This Post May Contain Affiliate Links. Please Read Our Disclosure Policy.
This oatmeal butterscotch cookie recipe, known as oatmeal scotchies, is simple one to make, whips up quickly, and full of butterscotch flavor! With lots of hearty oats, a hint of cinnamon, these butterscotch oatmeal cookies are an easy cookie recipe that’s ready in about 30 minutes or less!
I think I’m becoming a bit obsessed around here with oatmeal cookies. Starting with the classic Oatmeal Raisin Cookies, to an Oatmeal Chocolate Chip Cookie Recipe chock full of chocolate chips to some fun variations like White Chocolate Cranberry Oatmeal Cookies and Peanut Butter Oatmeal Cookies. And as Fall approaches I knew the next oatmeal cookie to make its debut on the blog is this oatmeal butterscotch cookie recipe or “oatmeal scotchies”.
I never knew I was such a fan of butterscotch chips until I made these Seven Layer Bars and realized my favorite part was the butterscotch flavor! So I thought why not stir some in to some oatmeal cookie dough?
I love these oatmeal butterscotch cookies because they start with my simple oatmeal cookie dough made with melted butter, hearty old-fashioned oats and butterscotch chips. They come soft and chewy, and basically perfection.
Give me a big stack of oatmeal cookies and a giant glass of milk and I’m one happy girl. And I think after one bite, you will be too…or boy…or person.
What Is A Scotchies?
You may also know these oatmeal butterscotch cookies as oatmeal scotchies because of the butterscotch chips that are added to them. Hence the name “scotchies” referring to the “scotch” chips.

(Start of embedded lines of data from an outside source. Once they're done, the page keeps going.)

(** Modelled from the spec: the host application object is not part of the
    module; the constructor reads the credential its provider hands out
    ([app.credential.get_credential()]) and its project id
    ([app.project_id]: a string, or [None] for an application without
    one). *)
Record App (Credential : Type) : Type := AppOf {
  app_credential : Credential;
  project_id : option string
}.

Arguments AppOf {Credential} app_credential project_id.
Arguments app_credential {Credential} _.
Arguments project_id {Credential} _.

(** Modelled from the spec: [_http_client.JsonHttpClient] is not part of the
    module; a client is bound to the credential, the base URL and the
    headers it is constructed with. *)
Record JsonHttpClient (Credential : Type) : Type := JsonHttpClientOf {
  client_credential : Credential;
  base_url : string;
  headers : list (string * string)
}.

Arguments JsonHttpClientOf {Credential} client_credential base_url headers.
Arguments client_credential {Credential} _.
Arguments base_url {Credential} _.
Arguments headers {Credential} _.

(** How [str.format] renders a project id: a string as itself, [None] as
    its name. *)
Definition format_project_id (p : option string) : string :=
  match p with
  | Some s => s
  | None => "None"
  end.

(** An instance of the service: the attributes [self.app] and
    [self.client]. *)
Record t (Credential : Type) : Type := Make {
  app : App Credential;
  client : JsonHttpClient Credential
}.

Arguments Make {Credential} app client.
Arguments app {Credential} _.
Arguments client {Credential} _.

(** [_ProjectConfigManagementService(app)]; [version] stands for
    [firebase_admin.__version__]. *)
Definition __init__ {Credential : Type} (version : string)
  (an_app : App Credential) : t Credential :=
  let credential := app_credential an_app in
  let version_header := ("Python/Admin/" ++ version)%string in
  let the_base_url :=
    (PROJECT_CONFIG_MGT_URL ++ "/" ++ format_project_id (project_id an_app)
       ++ "/config")%string in
  Make an_app
    (JsonHttpClientOf credential the_base_url
       [("X-Client-Version", version_header)]).

Section Service.

Context {MultiFactorConfig EmailPrivacyConfig : Type}.
Context {multi_factor_request : ServerRequest MultiFactorConfig}.
Context {email_privacy_request : ServerRequest EmailPrivacyConfig}.

(** [requests.exceptions.RequestException] instances and the [FirebaseError]
    instances of the backend error taxonomy. *)
Context {request_exception firebase_error : Type}.

(** Modelled from the spec: [_auth_utils.handle_auth_backend_error] is not
    part of the module; it is the shared facility that translates a transport
    error into the backend error to raise. *)
Variable handle_auth_backend_error : request_exception -> firebase_error.

(** Modelled from the spec: [_http_client.JsonHttpClient.body], bound to the
    base URL of the project, is not part of the module; given the
    invocations made so far and the present one, the exchange either returns
    the decoded response body or raises a [RequestException]. *)
Variable client_body :
  list request -> request -> except request_exception pyvalue.

(** What a caller may pass for an optional argument: plain data ([None]
    included) or an instance of one of the two configuration classes. *)
Inductive pyobj : Type :=
| Value (v : pyvalue)
| MultiFactorConfigObj (c : MultiFactorConfig)
| EmailPrivacyConfigObj (c : EmailPrivacyConfig).

(** [o is None]. *)
Definition is_None (o : pyobj) : bool :=
  match o with
  | Value PNone => true
  | _ => false
  end.

(** [isinstance(o, MultiFactorConfig)], returning the instance. *)
Definition as_MultiFactorConfig (o : pyobj) : option MultiFactorConfig :=
  match o with
  | MultiFactorConfigObj c => Some c
  | _ => None
  end.

(** [isinstance(o, EmailPrivacyConfig)], returning the instance. *)
Definition as_EmailPrivacyConfig (o : pyobj) : option EmailPrivacyConfig :=
  match o with
  | EmailPrivacyConfigObj c => Some c
  | _ => None
  end.

(** The exceptions in flight inside the service. *)
Inductive exn : Type :=
| ValueError (e : value_error)
| RequestException (e : request_exception)
| FirebaseError (e : firebase_error).

(** A computation of the service: from the log of client invocations made so
    far to an outcome and the log afterwards. *)
Definition M (A : Type) : Type :=
  list request -> except exn A * list request.

Definition ret {A : Type} (a : A) : M A := fun calls => (Ok a, calls).

Definition raise {A : Type} (e : exn) : M A := fun calls => (Raise e, calls).

Definition bind {A B : Type} (m : M A) (k : A -> M B) : M B :=
  fun calls =>
    match m calls with
    | (Ok a, calls') => k a calls'
    | (Raise e, calls') => (Raise e, calls')
    end.

Notation "x <- m ;; k" := (bind m (fun x => k))
  (at level 61, m at next level, right associativity).

(** A call that may raise [ValueError] and touches nothing else. *)
Definition may_raise {A : Type} (r : except value_error A) : M A :=
  match r with
  | Ok a => ret a
  | Raise e => raise (ValueError e)
  end.

(** [self.client.body(method, url=url, json=json, params=params)]. *)
Definition self_client_body (method url : string) (json : option pydict)
  (params : option string) : M pyvalue :=
  fun calls =>
    let req := Request method url json params in
    match client_body calls req with
    | Ok body => (Ok body, calls ++ [req])
    | Raise error => (Raise (RequestException error), calls ++ [req])
    end.

(** [try: x = body / except RequestException as error: handler / else:
    orelse]: only a [RequestException] of the body is handled, and the
    [else] suite runs outside the handler. *)
Definition try_except_else {A B : Type} (body : M A)
  (handler : request_exception -> M B) (orelse : A -> M B) : M B :=
  fun calls =>
    match body calls with
    | (Ok a, calls') => orelse a calls'
    | (Raise (RequestException error), calls') => handler error calls'
    | (Raise e, calls') => (Raise e, calls')
    end.

(** [get_project_config(self)]. *)
Definition get_project_config : M ProjectConfig.t :=
  try_except_else (self_client_body "get" "" None None)
    (fun error => raise (FirebaseError (handle_auth_backend_error error)))
    (fun body => may_raise (ProjectConfig.__init__ body)).

(** The first part of [update_project_config]: the payload as it stands when
    control reaches the emptiness test. *)
Definition build_payload (multi_factor_config email_privacy_config : pyobj)
  : M pydict :=
  let payload : pydict := [] in
  payload <-
    (if negb (is_None multi_factor_config) then
       match as_MultiFactorConfig multi_factor_config with
       | None =>
           raise (ValueError (ValueErrorOf
             "multi_factor_config must be of type MultiFactorConfig." []))
       | Some c =>
           fragment <- may_raise (build_server_request c) ;;
           ret (dict_setitem payload "mfa" fragment)
       end
     else ret payload) ;;
  payload <-
    (if negb (is_None email_privacy_config) then
       match as_EmailPrivacyConfig email_privacy_config with
       | None =>
           raise (ValueError (ValueErrorOf
             "email_privacy_config must be of type EmailPrivacyConfig." []))
       | Some c =>
           fragment <- may_raise (build_server_request c) ;;
           ret (dict_setitem payload "emailPrivacyConfig" fragment)
       end
     else ret payload) ;;
  ret payload.

(** [update_project_config(self, multi_factor_config, email_privacy_config)];
    an omitted argument is [None]. *)
Definition update_project_config
  (multi_factor_config email_privacy_config : pyobj) : M ProjectConfig.t :=
  payload <- build_payload multi_factor_config email_privacy_config ;;
  if negb (truthy (PDict payload)) then
    raise (ValueError (ValueErrorOf
      "At least one parameter must be specified for update." []))
  else
    let update_mask := str_join "," (build_update_mask payload) in
    let params := ("updateMask=" ++ update_mask)%string in
    try_except_else (self_client_body "patch" "" (Some payload) (Some params))
      (fun error => raise (FirebaseError (handle_auth_backend_error error)))
      (fun body => may_raise (ProjectConfig.__init__ body)).


(** *** Vocabulary of the properties *)

(** The request [get_project_config] issues. *)
Definition get_request : request := Request "get" "" None None.

(** The request [update_project_config] issues for a payload. *)
Definition patch_request (payload : pydict) : request :=
  Request "patch" "" (Some payload)
    (Some ("updateMask=" ++ str_join "," (build_update_mask payload))%string).

(** The three argument errors of [update_project_config]. *)
Definition multi_factor_type_error : value_error :=
  ValueErrorOf "multi_factor_config must be of type MultiFactorConfig." [].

So call them by their full name of oatmeal butterscotch cookies or get right to the point and call them oatmeal scotchies. Either way make them!
Why You Will Love These Oatmeal Butterscotch Cookies
- Easy To Find Ingredients – Like any good cookie, these oatmeal butterscotch cookies are made with simple to find pantry staple ingredients. It uses regular flour, and you can use quick or old fashioned oats. Nothing fancy or fussy to buy to whip these soft and chewy butterscotch oatmeal cookies.

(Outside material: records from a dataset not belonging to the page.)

(** * optoifocad: the Optocad tokenizer and packrat parser

    A shallow embedding of [optoifocad/tokenizer.py], [optoifocad/parser.py],
    [optoifocad/containers.py] and [optoifocad/exceptions.py], and the
    properties of the lexer and of the grammar that the specification states.

    Python objects become records, the generator of the tokenizer becomes the
    list of tokens it yields together with the way it ends, the parser's
    attributes become an explicit state threaded through a state-and-exception
    monad, and [getattr(self, production)()] becomes a dispatch on an
    enumeration of the productions. *)

From Stdlib Require Import String Ascii List Arith Bool Lia Sorted.
Import ListNotations.
Open Scope list_scope.
Open Scope string_scope.

Set Implicit Arguments.

(** ** Characters and strings *)

Definition LF : ascii := "010"%char.
Definition CR : ascii := "013"%char.
Definition nl : string := String LF EmptyString.
Definition TAB : ascii := "009"%char.
Definition SPACE : ascii := " "%char.

(** [str.count(c)] for a one-character needle. *)
Fixpoint count (c : ascii) (s : string) : nat :=
  match s with
  | EmptyString => 0
  | String c' s' => (if Ascii.eqb c' c then 1 else 0) + count c s'
  end.

(** [s[-1]], when [s] is not empty. *)
Fixpoint last_char (s : string) : option ascii :=
  match s with
  | EmptyString => None
  | String c EmptyString => Some c
  | String _ s' => last_char s'
  end.

(** [c in s] for a character. *)
Fixpoint char_in (c : ascii) (s : string) : bool :=
  match s with
  | EmptyString => false
  | String c' s' => Ascii.eqb c c' || char_in c s'
  end.

(** [set(s) <= set(alphabet)]. *)
Fixpoint chars_subset (s alphabet : string) : bool :=
  match s with
  | EmptyString => true
  | String c s' => char_in c alphabet && chars_subset s' alphabet
  end.

(** The successive results of [fobj.readline()] on a text stream whose line
    terminator is the line feed: every line keeps its terminator, the last one
    may lack it, and the empty string that marks the end of the file is left
    out. *)
Fixpoint readlines (s : string) : list string :=
  match s with
  | EmptyString => []
  | String c r =>
      if Ascii.eqb c LF then String c EmptyString :: readlines r
      else match readlines r with
           | [] => [String c EmptyString]
           | l :: ls => String c l :: ls
           end
  end.

(** ** Tokens *)

(** The keys of [_TOKEN_RULES]: the five named patterns, then the keys of
    [LITERALS]. *)
Inductive rule : Set :=
| NEWLINE | COMMENT | NUMBER | STRING | NAME
| COMMA | EQUALS | PLUS | MINUS | TIMES | DIVIDE | FLOORDIVIDE | POWER
| LPAREN | RPAREN | LBRACKET | RBRACKET | LBRACE | RBRACE.

(** What [Token.type] holds: the name of the rule that matched, or one of the
    two names the tokenizer uses by itself. *)
Inductive token_type : Set :=
| Rule (r : rule)
| ENDMARKER
| ERROR.

Coercion Rule : rule >-> token_type.

Definition rule_eqb (a b : rule) : bool :=
  match a, b with
  | NEWLINE, NEWLINE | COMMENT, COMMENT | NUMBER, NUMBER | STRING, STRING
  | NAME, NAME | COMMA, COMMA | EQUALS, EQUALS | PLUS, PLUS | MINUS, MINUS
  | TIMES, TIMES | DIVIDE, DIVIDE | FLOORDIVIDE, FLOORDIVIDE | POWER, POWER
  | LPAREN, LPAREN | RPAREN, RPAREN | LBRACKET, LBRACKET
  | RBRACKET, RBRACKET | LBRACE, LBRACE | RBRACE, RBRACE => true
  | _, _ => false
  end.

Definition token_type_eqb (a b : token_type) : bool :=
  match a, b with
  | Rule r, Rule r' => rule_eqb r r'
  | ENDMARKER, ENDMARKER => true
  | ERROR, ERROR => true
  | _, _ => false
  end.

(** The dataclass [Token]; [value] is [None] for the two tokens the tokenizer
    builds without a match. *)
Record Token : Set := mkToken {
  lineno : nat;
  start_index : nat;
  stop_index : nat;
  type : token_type;
  value : option string
}.

(** ** Exceptions *)

(** The Python values that reach the constructor of an exception. *)
Inductive pyobj : Set :=
| PyNone
| PyStr (s : string)
| PyInt (n : nat)
| PyAttr (cls attr : string)      (* the value of an attribute that exists *)
| PyTok (t : Token)
| PyTuple4 (a b c d : pyobj).

Definition py_of_value (v : option string) : pyobj :=
  match v with Some s => PyStr s | None => PyNone end.

Inductive exn : Set :=
| AttributeError (cls attr : string)
| TypeError (what : string)
| StopIteration
| IndexError
| OptocadSyntaxError
    (message filename lineno index text end_lineno end_index : pyobj).

(** The call of the class [OptocadSyntaxError]: [__init__] takes [message], [filename],
    [lineno], [index] and [text], and optionally [end_lineno] and [end_index];
    any other number of positional arguments is a [TypeError] of the call. *)
Definition OptocadSyntaxError_new (args : list pyobj) : exn + exn :=
  match args with
  | [m; f; l; i; t] => inl (OptocadSyntaxError m f l i t PyNone PyNone)
  | [m; f; l; i; t; el] => inl (OptocadSyntaxError m f l i t el PyNone)
  | [m; f; l; i; t; el; ei] => inl (OptocadSyntaxError m f l i t el ei)
  | _ => inr (TypeError "OptocadSyntaxError.__init__(): wrong number of positional arguments")
  end.

(** A located syntax error with the given message. *)
Definition located_syntax_error (message : string) (e : exn) : Prop :=
  exists f l i t el ei,
    e = OptocadSyntaxError (PyStr message) f (PyInt l) (PyInt i) t el ei.

(** ** File objects *)

(** A text stream: [name] is [None] when the object has no [name] attribute. *)
Record fobj : Set := mkFobj {
  name : option string;
  contents : string
}.

(** [io.StringIO(string)]: an in-memory stream; the class defines no [name]. *)
Definition StringIO (s : string) : fobj := {| name := None; contents := s |}.

(** A file opened in text mode under the name [n]. *)
Definition text_file (n : string) (s : string) : fobj :=
  {| name := Some n; contents := s |}.

(** ** The tokenizer *)

(** How the generator [tokenize_file] ends after the tokens it yields. *)
Inductive stream_end : Set :=
| Done                 (* returned after ENDMARKER *)
| Raised (e : exn)
| Stuck.               (* a rule matched the empty string: the scan does not advance *)

Record OptocadTokenizer : Set := mkTokenizer {
  done : bool;
  script : list string;
  _filename : string;
  _nesting : list Token;
  _lineno : nat;
  _index : nat;
  _taboffset : nat
}.

Definition _TAB_SIZE : nat := 4.
Definition _IGNORE : string := String SPACE (String TAB EmptyString).

(** The attributes of an [OptocadTokenizer] instance: those [__init__] and
    [tokenize_file] assign, the class attributes and the methods. *)
Definition OptocadTokenizer_attributes : list string :=
  ["done"; "script"; "errors"; "_filename"; "_lineno"; "_index"; "_taboffset";
   "_matcher"; "_nesting"; "_TAB_SIZE"; "_TOKEN_RULES"; "_IGNORE";
   "_build_rules"; "_raise_error"; "_raise_lexing_error"; "tokenize";
   "tokenize_file"; "on_NEWLINE"; "on_LBRACKET"; "on_RBRACKET"; "on_LPAREN";
   "on_RPAREN"].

- Quick To Prep And Bake– Making these butterscotch oatmeal cookies, will take about 10 minutes of prep time and then about another 10 minutes to bake. That means cookies in 30 minutes or less!
- No Electric Mixer Needed – I love this soft and chewy oatmeal butterscotch cookie recipe because I don’t need to get out my stand mixer for them. The recipe uses melted butter, so all you need is a couple bowls, a whisk, and a spatula. That’s it!
Pantry Staple Ingredients Needed
- Flour – You will just need some all-purpose flour for this oatmeal butterscotch cookie recipe. Bleached or unbleached will work just fine.
- Baking Soda
- Cinnamon – I love adding a little ground cinnamon to this recipe to bring a little extra flavor to the party.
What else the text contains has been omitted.